*What this task involves*. From the line with "bd_sector_size : Z → Z;" to the final line of the records, every line is to be duplicated exactly, both of those lines included.

*Record extracts*.
(* ===== verification/Buffer.v ===== *)
(** * The buffer cache ([src/src/kernel/buffer.c], [src/src/include/onix/buffer.h])

    Blocks of the block devices are cached in buffers of 1024, 2048 or 4096
    bytes, found through a hash table, reused in the order of their release and
    written back when they are released.  The device requests are used through
    the interface [BlockDev]; the functions are split where they block, and
    [bread] and [brelse] put the parts together for a call that does not. *)
From S2P Require Import Prelude.
From S2P Require Dlist.
Module Abs := Dlist.Abs.

Definition BUFFER_DESC_NR : Z := 3.
Definition HASH_COUNT : Z := 31.
Definition MAX_BUF_COUNT : Z := 4096.
Definition PAGE_SIZE : Z := 4096.

(** ** The interface of the block devices

    [bd_sector_size dev] is what [device_ioctl] returns for [DEV_CMD_SECTOR_SIZE];
    [bd_read dev n idx] is [device_request] with [REQ_READ], with the bytes it
    leaves in the buffer, and [bd_write] with [REQ_WRITE]; [bd_sectors h dev idx n]
    are the bytes of [n] sectors. *)
Class BlockDev (H : Type) := {
  bd_sector_size : Z → Z;
  bd_read : Z → Z → Z → ST H (Z * list Z);
  bd_write : Z → Z → Z → list Z → ST H Z;
  bd_sectors : H → Z → Z → Z → list Z }.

*Exercise answer*.
  bd_sector_size : Z → Z;
  bd_read : Z → Z → Z → ST H (Z * list Z);
  bd_write : Z → Z → Z → list Z → ST H Z;
  bd_sectors : H → Z → Z → Z → list Z }.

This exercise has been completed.